WHAT OUR COMMUNITY HAD TO SAY
Our research confirmed this issue: syncing delays not only frustrate users but also discourage less technical audiences—crucial for Iron Fish’s broader adoption and growth—from fully embracing the network.
MOVING TOWARD A SOLUTION
I followed an iterative, three-step lean design process: Think, Make, Check. The emphasis on each step varied depending on the stage of the design lifecycle, allowing flexibility and focus as needed.
THE DISCOVERY
Spending more time in the problem space revealed that while average users value encryption, they don’t consider running their own nodes essential.
This insight presented an opportunity: technical users want full control, but everyday users simply want secure, encrypted data without the friction of node management.
By advocating for a second level of privacy independent of running a personal node, I drove the idea that led to our engineering team repurposing the Wallet Server.
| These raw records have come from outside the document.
(* ===== verification/Platform.v ===== *)
(** The code the program calls and does not contain: libuuid, OpenSSL and the
    pseudo-random generator of the C library.  Each is a class of operations, a
    parameter of the definitions that use them, and a class of the documented
    facts the theorems rely on.  The instances at the end are used only to run the
    model on concrete inputs. *)

From S2P Require Import Prelude Models Memory.

(** ** libuuid *)
Class Libuuid := {
  (** the bytes [uuid_copy(dst, src)] puts at [dst] *)
  uuid_copy : uuid_t -> uuid_t;
  uuid_compare : uuid_t -> uuid_t -> Z;
  (** [uuid_generate_random] draws from a source of randomness *)
  uuid_source : Type;
  uuid_generate_random : uuid_source -> uuid_t * uuid_source;
}.

Class LibuuidOk {LU : Libuuid} : Prop := {
  uuid_copy_ok : forall u, uuid_ok u -> uuid_copy u = u;
  uuid_compare_ok : forall u v, uuid_ok u -> uuid_ok v -> (uuid_compare u v = 0 <-> u = v);
  uuid_generate_random_ok : forall g, uuid_ok (uuid_generate_random g).1;
}.

(** ** The generator behind [srand] and [rand] *)
Class Rand := {
  rng : Type;
  srand : Z -> rng;
  rand : rng -> Z * rng;
}.

(** ** A TLS connection of OpenSSL *)
Class Openssl := {
  ssl : Type;
  (** [SSL_read(ssl, buf, num)]: the value returned and the bytes put in [buf] *)
  SSL_read : ssl -> Z -> (Z * list byte) * ssl;
  (** [SSL_write(ssl, buf, num)] of the bytes of [buf] *)
  SSL_write : ssl -> list byte -> Z * ssl;
}.

(** The largest record: what one [SSL_write] sends up to this size arrives in one piece, and
    no [SSL_read] gives more. *)
Definition SSL3_RT_MAX_PLAIN_LENGTH : Z := 16384.

(** A successful read gives as many bytes as it returns, at most [num]; a failed
    one gives none and returns an [int] that is not positive. *)
Class OpensslOk {OS : Openssl} : Prop := {
  SSL_read_count : forall s n, 0 < n -> 0 < (SSL_read s n).1.1 ->
    Z.of_nat (length (SSL_read s n).1.2) = (SSL_read s n).1.1 /\ (SSL_read s n).1.1 <= n;
  SSL_read_failed : forall s n, (SSL_read s n).1.1 <= 0 ->
    (SSL_read s n).1.2 = [] /\ i32 (SSL_read s n).1.1;
}.

(** ** Instances to run the model with *)
Module Concrete.
(** Memory runs out at requests of 1 MiB and more. *)
Definition malloc_small : Malloc := fun _ n => n <? 2 ^ 20.

Definition malloc_all : Malloc := fun _ _ => true.

Lemma malloc_all_total : @MallocTotal malloc_all.
Proof. done. Qed.

Definition seq_uuid (n : nat) : uuid_t := take 16 (be_bytes 16 (Z.of_nat n + 1)).

Definition libuuid : Libuuid := {|
  uuid_copy u := u;
  uuid_compare u v := if decide (u = v) then 0 else 1;
  uuid_source := nat;
  uuid_generate_random n := (seq_uuid n, S n);
|}.

Lemma libuuid_ok : @LibuuidOk libuuid.
Proof.
  split; cbn.
  - done.
  - intros u v _ _. by case_decide.
  - intros g. unfold uuid_ok, seq_uuid. rewrite length_take, length_be_bytes. done.
Qed.

(** The generator the C standard gives as an example. *)
Definition lcg : Rand := {|
  rng := Z;
  srand s := s;
  rand g := let g := wrap32 (g * 1103515245 + 12345) in ((g / 65536) mod 32768, g);
|}.

(** A connection on which the peer's records arrive one per read (a read does not
    cross a record), and what is written is kept. *)
Record script := { incoming : list (list byte); outgoing : list (list byte) }.

Definition tls : Openssl := {|
  ssl := script;
  SSL_read s n :=
    match incoming s with
    | [] => ((0, []), s)
    | r :: rs =>
        let l := take (Z.to_nat n) r in
        let rest := drop (Z.to_nat n) r in
        ((Z.of_nat (length l), l),
         {| incoming := if decide (rest = []) then rs else rest :: rs; outgoing := outgoing s |})
    end;
  SSL_write s l := (Z.of_nat (length l), {| incoming := incoming s; outgoing := outgoing s ++ [l] |});
|}.

Lemma tls_ok : @OpensslOk tls.
Proof.
  split; intros s n; cbn; destruct (incoming s) as [|r rs]; cbn; rewrite ?length_take.
  - lia.
  - lia.
  - intros _. split; [done | unfold i32; lia].
  - intros H. split; [apply length_zero_iff_nil; rewrite length_take; lia | unfold i32; lia].
Qed.

(** A connection whose reads have given results, one after the other. *)
Definition scripted : Openssl := {|
  ssl := list (Z * list byte);
  SSL_read s n := match s with [] => ((0, []), []) | r :: s => (r, s) end;
  SSL_write s l := (Z.of_nat (length l), s);
|}.
End Concrete.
This proxy solution reduced sync times, maintained encryption standards, and made privacy more accessible to a broader, less technical audience.
THE EXECUTION
We decided to introduced two privacy levels in the mobile app:
Fully Private: Users run their own node for maximum privacy, maintaining full control of the encryption process.
Less Private: Users connect to the Wallet Server, which acts as a proxy, offering faster sync speeds and more accessible privacy.